For tumour staging/lesion localisation multiparametric prostate MRI is the modality of choice. Several PET tracers are proving more sensitive than conventional imaging techniques for early detection of lymph node and bone metastases. However a general limitation of PET is the spatial resolution which limits the reliability for detection of small lesions.
The use of F-18 fluoro-deoxyglucose (FDG) PET/CT in prostate cancer has been disappointing largely due to the fact that many prostate cancers have only low level glucose metabolism.

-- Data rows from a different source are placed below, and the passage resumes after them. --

(** ** Sample inputs *)

(** A successful run of [qemu-img info] that reports [encrypted: false] and
    three snapshots, the second with an [id] that is not a number. *)
Definition sample_document : InfoObject.t :=
  InfoObject.mk
    (Some [SnapshotObject.mk (Some "1") (Some "base") (Some 1700000000) (Some 5)
             (Some 12) (Some 7);
           SnapshotObject.mk (Some "x2") (Some "broken") (Some 1700000100) (Some 0)
             (Some 13) (Some 0);
           SnapshotObject.mk (Some "3") (Some "nightly") (Some 1700000200) (Some 9)
             (Some 14) (Some 1)])
    (Some "qcow2") (Some 5368709120) (Some false).

(** A report without an [encrypted] member and without snapshots. *)
Definition bare_document : InfoObject.t :=
  InfoObject.mk None (Some "qcow2") (Some 5368709120) None.

(** A report with two snapshots named [nightly]. *)
Definition twin_document : InfoObject.t :=
  InfoObject.mk
    (Some [SnapshotObject.mk (Some "1") (Some "base") (Some 1700000000) (Some 5)
             (Some 12) (Some 7);
           SnapshotObject.mk (Some "2") (Some "nightly") (Some 1700000100) (Some 0)
             (Some 13) (Some 0);
           SnapshotObject.mk (Some "3") (Some "nightly") (Some 1700000200) (Some 9)
             (Some 14) (Some 1)])
    (Some "qcow2") (Some 5368709120) None.

Definition succeeded (o : Output) : CmdResult := mkCmdResult o false.

(** The descriptor [OpenEncryptedImage] inspects: path, [Encrypted] and the
    secret set on the zero value. *)
Definition opened_with_secret : Image :=
  set_Secret "secret1" (set_Encrypted true (set_Path "enc.qcow2" Image_zero)).

(** The descriptor [OpenImage] inspects: only the path set. *)
Definition opened_plain : Image := set_Path "disk.qcow2" Image_zero.


(** ** The file system: [OpenImage], [OpenEncryptedImage], [SetBackingFile] *)

(** The error of [os.Stat(name)], a [*PathError]: the package only asks
    [os.IsNotExist] of it and hands it back to the caller. *)
Record PathError : Type := mkPathError {
  ErrPath  : string;
  NotExist : bool
}.

(** The [error] values these three functions return: the one [os.Stat] gave,
    or one the package built. *)
Inductive goerror : Type :=
| FromStat (e : PathError) : goerror
| FromPackage (e : error) : goerror.

(** [os.IsNotExist(err)]; false on a nil error. *)
Definition IsNotExist (err : option PathError) : bool :=
  match err with
  | Some e => NotExist e
  | None => false
  end.

(** A computation that first asks [os.Stat(name)] and then may run the
    tool. *)
Inductive FileOp (A : Type) : Type :=
| Stat (name : string) (k : option PathError -> Proc A) : FileOp A.

Arguments Stat {A} name k.

(** Running such a computation: [st] is what [os.Stat] answers. *)
Definition runFile {A : Type} (st : option PathError) (script : list CmdResult)
           (op : FileOp A) : option A :=
  match op with
  | Stat _ k => run script (k st)
  end.

(** The tool invocations made along that run. *)
Definition callsFile {A : Type} (st : option PathError) (script : list CmdResult)
           (op : FileOp A) : list (list string) :=
  match op with
  | Stat _ k => calls script (k st)
  end.

(** The name handed to [os.Stat]. *)
Definition statName {A : Type} (op : FileOp A) : string :=
  match op with
  | Stat name _ => name
  end.

(** [func OpenImage(path string) (Image, error)] *)
Definition OpenImage (path : string) : FileOp (Image * option goerror) :=
  let img := Image_zero in
  Stat path (fun err =>
    if IsNotExist err then Ret (img, option_map FromStat err)
    else
      let img := set_Path path img in
      '(img, err) <- retreiveInfos img ;;
      match err with
      | Some e => Ret (img, Some (FromPackage e))
      | None =>
          if Encrypted img then
            Ret (img, Some (FromPackage
                   (Errorf "image is encrypted but secret was not provided")))
          else Ret (img, None)
      end).

(** [func OpenEncryptedImage(path, secret string) (Image, error)] *)
Definition OpenEncryptedImage (path secret : string)
  : FileOp (Image * option goerror) :=
  let img := Image_zero in
  Stat path (fun err =>
    if IsNotExist err then Ret (img, option_map FromStat err)
    else
      let img := set_Path path img in
      let img := set_Encrypted true img in
      let img := set_Secret secret img in
      '(img, err) <- retreiveInfos img ;;
      match err with
      | Some e => Ret (img, Some (FromPackage e))
      | None =>
          if String.eqb secret "" then
            Ret (img, Some (FromPackage
                   (Errorf "cannot open encrypted image without secret")))
          else if negb (Encrypted img) then
            Ret (img, Some (FromPackage (Errorf "image is not encrypted")))
          else Ret (img, None)
      end).

(** [func (i *Image) SetBackingFile(backingFile string) error]: the [Image]
    of the result is the receiver after the call. *)
Definition SetBackingFile (i : Image) (backingFile : string)
  : FileOp (Image * option goerror) :=
  Stat backingFile (fun err =>
    if IsNotExist err then Ret (i, option_map FromStat err)
    else
      let i := set_BackingFile backingFile i in
      Ret (i, None)).

(** ** The example program (package [main]) *)

(** How an example ends: [panic(err.Error())], or the line printed by
    [fmt.Printf] from the snapshot's name, ID and date. *)
Inductive Outcome : Type :=
| Panicked (e : error) : Outcome
| Printed (name : string) (id : Z) (date : Time) : Outcome.

(** [func EncryptedVolume()] *)
Definition EncryptedVolume : Proc Outcome :=
  let '(vol, err) := NewEncryptedImage "rockyLinux.qcow2" ImageFormatQCOW2
                       "yourPrivateSecret" (100 * GiB) in
  match err with
  | Some e => Ret (Panicked e)
  | None =>
      err <- Create vol ;;
      match err with
      | Some e => Ret (Panicked e)
      | None =>
          '(snapshot, err) <- CreateSnapshot vol "myTestSnapshot" ;;
          match err with
          | Some e => Ret (Panicked e)
          | None => Ret (Printed (Name snapshot) (ID snapshot) (Date snapshot))
          end
      end
  end.

(** [func StandardVolume()] *)
Definition StandardVolume : Proc Outcome :=
  let vol := NewImage "CentOS.qcow2" ImageFormatQCOW2 (100 * GiB) in
  err <- Create vol ;;
  match err with
  | Some e => Ret (Panicked e)
  | None =>
      '(snapshot, err) <- CreateSnapshot vol "myTestSnapshot" ;;
      match err with
      | Some e => Ret (Panicked e)
      | None => Ret (Printed (Name snapshot) (ID snapshot) (Date snapshot))
      end
  end.

(** ** Vocabulary for the further statements *)

(** The document reports the image as encrypted. *)
Definition reports_encrypted (doc : InfoObject.t) : bool :=
  member false (InfoObject.encrypted doc).

(** The argument sequence of [Create] for an image that is not encrypted. *)
Definition plain_create_args (i : Image) : list string :=
  List.concat
    [["create"; "-f"; Format i];
     geometry_flags i;
     [Path i; FormatUint (Size i)]].

(** The argument sequence of [Create] for an encrypted qcow2 image. *)
Definition encrypted_create_args (i : Image) : list string :=
  List.concat
    [["create"; "--object"; "secret,id=sec0,data=" ++ Secret i;
      "-f"; Format i; "-o"; "encrypt.key-secret=sec0"];
     geometry_flags i;
     iter_time_flag i; ivgen_hash_flag i; ivgen_alg_flag i;
     cipher_mode_flag i; cipher_alg_flag i; cipher_hash_flag i;
     cipher_format_flag i;
     [Path i; FormatUint (Size i)]].

(** What an operation named [cmd] returns once the tool has answered. *)
Definition tool_error (cmd : string) (r : CmdResult) : option error :=
  if failed r then Some (ToolOutputError cmd (out r)) else None.

(** The continuation of [Create] after the tool has answered. *)
Definition create_reply (r : CmdResult) : Proc (option error) :=
  if failed r then Ret (Some (ToolOutputError "create" (out r))) else Ret None.

(** The argument sequence of the inspection of an image. *)
Definition info_args (i : Image) : list string :=
  ["info"; "--output=json"; Path i].

(** The argument sequence of a snapshot operation, [flag_] being [-c], [-a]
    or [-d]. *)
Definition snapshot_args (i : Image) (flag_ name : string) : list string :=
  if Encrypted i then
    ["snapshot"; "--object"; "secret,id=sec0,data=" ++ Secret i; "--image-opts";
     flag_; name;
     "encrypt.format=luks,encrypt.key-secret=sec0,file.filename=" ++ Path i]
  else
    ["snapshot"; flag_; name; Path i].

(** The end of [CreateSnapshot], from what the listing returned. *)
Definition lookup_result (name : string) (res : list Snapshot * option error)
  : Snapshot * option error :=
  match snd res with
  | Some e => (Snapshot_zero, Some e)
  | None =>
      (fst (scanByName name (fst res) Snapshot_zero),
       if snd (scanByName name (fst res) Snapshot_zero) then None
       else Some (Errorf "couldn't find newly created snapshot"))
  end.

(** The last two elements of a list. *)
Definition last_two {A : Type} (l : list A) : list A :=
  skipn (List.length l - 2) l.

(** * Properties *)

(** ** Sanity checks of the number helpers *)

Example FormatUint_10GiB : FormatUint (10 * 2 ^ 30) = "10737418240".
Proof. reflexivity. Qed.
Example FormatUint_0 : FormatUint 0 = "0".
Proof. reflexivity. Qed.
Example Sprintf_d_neg : Sprintf_d (-5) = "-5" /\ Sprintf_d 0 = "0" /\ Sprintf_d 1024 = "1024".
Proof. repeat split. Qed.
Example Atoi_ex : Atoi "12" = Some 12 /\ Atoi "-7" = Some (-7) /\ Atoi "+3" = Some 3
  /\ Atoi "" = None /\ Atoi "-" = None /\ Atoi "1a" = None /\ Atoi "abc" = None
  /\ Atoi "9223372036854775808" = None /\ Atoi "-9223372036854775808" = Some (- 2 ^ 63).
Proof. repeat split. Qed.

(** ** Constructors and profiles *)

(** C4. For every path, secret and size and every format other than qcow2,
    [NewEncryptedImage] returns a non-nil error together with a fully
    populated descriptor: [Encrypted] is true, the secret, path, format and
    size are recorded, and the geometry defaults (cluster size 64, refcount
    bits 16) are set. *)
Theorem NewEncryptedImage_not_qcow2 (path format secret : string) (size : N) :
  format <> ImageFormatQCOW2 ->
  let (img, err) := NewEncryptedImage path format secret size in
  err = Some (Errorf "encrypted volumes must be of the type 'ImageFormatQCOW2'")
  /\ Encrypted img = true
  /\ Secret img = secret
  /\ Path img = path
  /\ Format img = format
  /\ Size img = size
  /\ img = mkImage path format size secret "" true false "" 16 64 false
             "" "" "" "" "" 0 "" "" [].
Proof.
  intros Hfmt. unfold NewEncryptedImage.
  destruct (String.eqb format ImageFormatQCOW2) eqn:E.
  - apply String.eqb_eq in E. contradiction.
  - cbn. repeat split.
Qed.

Lemma NewEncryptedImage_not_qcow2_witness :
  let (img, err) := NewEncryptedImage "disk.raw" ImageFormatRAW "secret1" (5 * GiB) in
  err = Some (Errorf "encrypted volumes must be of the type 'ImageFormatQCOW2'")
  /\ Encrypted img = true
  /\ Secret img = "secret1"
  /\ Path img = "disk.raw"
  /\ Format img = ImageFormatRAW
  /\ Size img = (5 * GiB)%N
  /\ img = mkImage "disk.raw" ImageFormatRAW (5 * GiB) "secret1" "" true false
             "" 16 64 false "" "" "" "" "" 0 "" "" [].
Proof.
  apply (NewEncryptedImage_not_qcow2 "disk.raw" ImageFormatRAW "secret1" (5 * GiB)).
  discriminate.
Defined.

C-11/F-18 choline, markers of cell membrane metabolism, are now widely used in Europe and in certain UK centres particularly in the scenario of biochemical relapse and high risk staging with equivocal findings on conventional work-up [1–3]. However, in cases of biochemical relapse with low PSA rise and low PSA velocity, choline PET has low detection rates [4].
Prostate specific membrane antigen (PSMA), a cell surface membrane glycoprotein, is a promising target for the diagnosis and treatment of prostate cancer. Recently Ga-68 radiolabelled ligand targeted to PSMA has been introduced to a few European centres. Early data suggests this may be more sensitive than choline PET/CT in patients with biochemical failure and low PSA [5–7]. In addition it offers the opportunity for Lu-177 or Y-90 targeted radionuclide therapy.
F-18 sodium fluoride (NaF) is highly sensitive compared to bone scintigraphy with Tc99m labelled phosphates but only assess skeletal disease [8].
Other PET tracers being explored include C-11 acetate targeting lipogenesis, tracers radiolabelling bombesin and targeting gastrin-releasing peptide receptor (GRPR), amino acid transport with anti-1-amino-3-F18-fluorocyclobutane-1-carboxylic acid (FACBC ) and F-18-fluoro-5α-dihydrotestosterone (FDHT) targeting the androgen receptor [9, 10].
This talk reviews the diagnostic utility of PET in prostate cancer.